Thursday, May 8, 2008

Teaching to Tests?

Daughter #2 is in 8th grade. She has always been what I consider a child genius. She started reading at 3 years old. In fact, I took her to the local Christian school to have some testing done on her the first year we "officially homeschooled" her. She was bored to tears with the beautiful (and expensive)A Beka curriculum I had bought for her to "play school" with. Mind you, I chose A Beka because I went to one of their seminars. I could touch and view the books before I ordered. Also, remember homeschooling still wasn't real popular back in 1999. There wasn't the curriculum choices that there are now. And the salesman told me that A Beka was actually a year above public school curriculum. I bought the entire 1st grade package to use on my kindergarten prodigy. Anyhoo, the principal at the Christian school said she was not interested in the reading program because in Kindergarten, she was reading at a 6th grade level.

In addition to this, while homeschooling, I continued to have her do curriculum approximately one grade level ahead of where her birthdate fell. She continued to test above average each year.

When I enrolled her in public school, (they put her back into her proper 3rd grade). The teachers loved her. She excelled at everything! She was a social butterfly to say the least, she was in the programs for talented and gifted...

Fast forward, now she is in 8th grade. She has the dreaded math teacher. The same math teacher that Daughter #1 had troubles with years ago, and we thought she was being a Drama Queen! She took general math because math is the one thing that doesn't come easy for her. I think it is genetic! LOL! She brought home all A's and B's on her grade cards all year, and just last week she brought home a mid-term report with an A in math. She was doing her homework the other night, almost in tears, begging me to take her to Sylvan for math tutoring. How does a kid getting an A in the subject not have any idea what's going on?

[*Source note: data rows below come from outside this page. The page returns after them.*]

(** ToBoolean: what [if (v)], [!v] and [v && ...] test. *)
Definition truthy (v : jsval) : bool :=
  match v with
  | JUndefined | JNull => false
  | JBool b => b
  | JNum (Num z) => negb (z =? 0)
  | JNum NaN => false
  | JStr s => negb (String.eqb s "")
  | JRegExp _ | JFun _ _ | JObj _ => true
  end.

(** ToNumber, applied by [-], [*] and [>] to an operand that is not a
    number.  Of the strings, the empty one is [0] and a run of decimal
    digits is its value; any other is taken as [NaN], which leaves out
    signed, fractional and padded literals.  (A non-empty string does not
    get past [validateOptions] as [requestLimit] or [timeWindow].) *)
Definition digits_value (s : string) : jsnum :=
  match NilEmpty.uint_of_string s with
  | Some u => Num (Z.of_uint u)
  | None => NaN
  end.

Definition to_number (v : jsval) : jsnum :=
  match v with
  | JUndefined => NaN
  | JNull => Num 0
  | JBool b => Num (if b then 1 else 0)
  | JNum n => n
  | JStr s => if String.eqb s "" then Num 0 else digits_value s
  | JRegExp _ | JFun _ _ | JObj _ => NaN
  end.

(** ** Decimal strings and [parseInt] *)

Definition is_digit (c : ascii) : bool :=
  ((48 <=? nat_of_ascii c) && (nat_of_ascii c <=? 57))%nat.

Definition is_space (c : ascii) : bool :=
  let n := nat_of_ascii c in
  ((n =? 32) || ((9 <=? n) && (n <=? 13)))%nat.

Fixpoint skip_space (s : string) : string :=
  match s with
  | String c s' => if is_space c then skip_space s' else s
  | EmptyString => s
  end.

Fixpoint digit_prefix (s : string) : string :=
  match s with
  | String c s' => if is_digit c then String c (digit_prefix s') else EmptyString
  | EmptyString => EmptyString
  end.

(** The digits of [parseInt(s, 10)]: leading white space, an optional sign,
    then the longest run of decimal digits; [NaN] when there is none. *)
Definition parse_digits (neg : bool) (s : string) : jsnum :=
  let ds := digit_prefix s in
  if String.eqb ds "" then NaN
  else
    match NilEmpty.uint_of_string ds with
    | Some u => Num (Z.of_int (if neg then Decimal.Neg u else Decimal.Pos u))
    | None => NaN
    end.

Definition parse_decimal (s : string) : jsnum :=
  match skip_space s with
  | String "-"%char s' => parse_digits true s'
  | String "+"%char s' => parse_digits false s'
  | s' => parse_digits false s'
  end.

(** [parseInt(v, 10)].  A number is its own integer; a string is parsed;
    [undefined], [null], booleans and objects print as text without a
    leading digit, hence [NaN]. *)
Definition parseInt (v : jsval) : jsnum :=
  match v with
  | JNum n => n
  | JStr s => parse_decimal s
  | _ => NaN
  end.

(** Number to string, as [n + ' '] or a Redis bulk reply prints it. *)
Definition string_of_Z (z : Z) : string :=
  NilEmpty.string_of_int (Z.to_int z).

Definition string_of_jsnum (n : jsnum) : string :=
  match n with
  | Num z => string_of_Z z
  | NaN => "NaN"
  end.

(** ** The pattern replacement of [replaceID] *)

(** [$$], [$&], [$`] and [$'] in a replacement string ([GetSubstitution]
    for a pattern without capture groups; every other [$] is literal). *)
Fixpoint expand_replacement (tpl before matched after : string) : string :=
  match tpl with
  | String "$"%char (String c rest as tl) =>
      if Ascii.eqb c "$"%char then
        String "$"%char (expand_replacement rest before matched after)
      else if Ascii.eqb c "&"%char then
        matched +:+ expand_replacement rest before matched after
      else if Ascii.eqb c "`"%char then
        before +:+ expand_replacement rest before matched after
      else if Ascii.eqb c "'"%char then
        after +:+ expand_replacement rest before matched after
      else String "$"%char (expand_replacement tl before matched after)
  | String c rest => String c (expand_replacement rest before matched after)
  | EmptyString => EmptyString
  end.

(** [key.replace(re, tpl)] for a regular expression without the [g] flag:
    the leftmost match is replaced, a key without a match is returned as it
    is. *)
Definition regexp_replace (key : string) (re : RegExp) (tpl : string) : string :=
  match re_exec re key with
  | None => key
  | Some (i, n) =>
      let before := String.substring 0 i key in
      let matched := String.substring i n key in
      let after := String.substring (i + n) (String.length key - (i + n)) key in
      before +:+ expand_replacement tpl before matched after +:+ after
  end.

(** [key.replace(re, tpl)] for a regular expression with the [g] flag: every
    match is replaced.  The search starts at index 0 and goes on from where
    the match before it ended, one character further after an empty match,
    until it fails or has left the string; [copied] is the index up to
    which the key has been copied to the result.  Each search moves on by
    one character at least, so [String.length key + 2] rounds are never
    used up. *)
Fixpoint replace_from (fuel : nat) (key : string) (re : RegExp) (tpl : string)
    (copied lastIndex : nat) : string :=
  let rest := String.substring copied (String.length key - copied) key in
  match fuel with
  | O => rest
  | S fuel' =>
      if Nat.ltb (String.length key) lastIndex then rest
      else
        match re_search re key lastIndex with
        | None => rest
        | Some (k, n) =>
            let i := (lastIndex + k)%nat in
            let before := String.substring 0 i key in
            let matched := String.substring i n key in
            let after := String.substring (i + n) (String.length key - (i + n)) key in
            String.substring copied (i - copied) key
            +:+ expand_replacement tpl before matched after
            +:+ replace_from fuel' key re tpl (i + n)
                  (if Nat.eqb n 0 then i + 1 else i + n)%nat
        end
  end.

Definition regexp_replace_all (key : string) (re : RegExp) (tpl : string) : string :=
  replace_from (String.length key + 2) key re tpl O O.

(** [key.replace(re, tpl)] *)
Definition string_replace (key : string) (re : RegExp) (tpl : string) : string :=
  if re_global re then regexp_replace_all key re tpl
  else regexp_replace key re tpl.

(** The string from index [i] on. *)
Fixpoint string_drop (i : nat) (s : string) : string :=
  match i, s with
  | O, _ => s
  | S i', String _ s' => string_drop i' s'
  | S _, EmptyString => EmptyString
  end.

(** Regular expressions of the shape [[class]{lo,hi}] with an optional [$],
    which covers the default [idMatcher] and the ones of the test suite. *)
Record class_run : Type := mkClassRun {
  in_class : ascii -> bool;
  lo : nat;
  hi : option nat;
  at_end : bool
}.

Fixpoint run_length (cls : ascii -> bool) (s : string) : nat :=
  match s with
  | String c s' => if cls c then S (run_length cls s') else O
  | EmptyString => O
  end.

(** Length of the (greedy) match of [p] at the start of [s]. *)
Definition match_here (p : class_run) (s : string) : option nat :=
  let r := run_length (in_class p) s in
  let cap := match hi p with Some h => Nat.min r h | None => r end in
  if at_end p then
    if (Nat.eqb cap (String.length s) && Nat.leb (lo p) cap)%bool
    then Some cap else None
  else
    if Nat.leb (lo p) cap then Some cap else None.

Fixpoint search_from (p : class_run) (s : string) (i : nat) : option (nat * nat) :=
  match match_here p s with
  | Some n => Some (i, n)
  | None =>
      match s with
      | String _ s' => search_from p s' (S i)
      | EmptyString => None
      end
  end.

Definition regexp_of_class_run (p : class_run) : RegExp :=
  {| re_search := fun s i => search_from p (string_drop i s) O;
     re_global := false |}.

(** The same expression with the [g] flag. *)
Definition with_global (re : RegExp) : RegExp :=
  {| re_search := re_search re; re_global := true |}.

Definition is_lower (c : ascii) : bool :=
  ((97 <=? nat_of_ascii c) && (nat_of_ascii c <=? 122))%nat.

(** [/[a-z0-9]{24}$/] *)
Definition mongo_id_matcher : RegExp :=
  regexp_of_class_run
    {| in_class := fun c => is_lower c || is_digit c;
       lo := 24; hi := Some 24%nat; at_end := true |}.

(** [/\d+$/] and [/\d+/] *)
Definition trailing_digits : RegExp :=
  regexp_of_class_run
    {| in_class := is_digit; lo := 1; hi := None; at_end := true |}.

Definition some_digits : RegExp :=
  regexp_of_class_run
    {| in_class := is_digit; lo := 1; hi := None; at_end := false |}.

(** [/\d+/g] *)
Definition all_digits : RegExp := with_global some_digits.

We looked at the examples together, we viewed the online help that the textbook indicated. Between the both of us, we were able to get 3 out of the 20 or so problems assigned. So, I find out this teacher doesn't actually grade his papers, he gives five points if it's completed. He also doesn't actually do any problems, just the example in the book. So much for the NO CHILD LEFT BEHIND public school mentality.

Just a note, we did get another teacher to tutor her in math. At a cost of $10/30 minutes. Which is a much better rate than sylvan. I hope it works!

My question is this, when did geometry become general math? I mean she is doing stuff that I never even did in algebra. What kind of jobs would use this math? Shouldn't people that need this stuff for their jobs pay for it in college? Do you think this is why kids are dropping out of school faster than flies? Why is public school worried about teaching all kids about slopes, but not how to write a check or stick to a budget? Maybe it's me, am I getting "too old" to understand things?

*Before I get bombarded about how I should yank Daughter #2 out of public school, please take the following into consideration: She loves school, she gets good grades, she is in cheerleading, student council, peer counciling, Girl Scouts and marching band. She also has hopes of going to the vocational school in several years to learn a trade. We also have no neighbors, and would have to drive 15 minutes for socialization. Not likely to happen often.

1 comment:

Anonymous said...

You've just touched on the very issue my DH both HATES the public school system (he was homeschooled- but had the choice) yet is about to become a high school math teacher. He really feels called to do whatever he can to make a difference despite NCLB.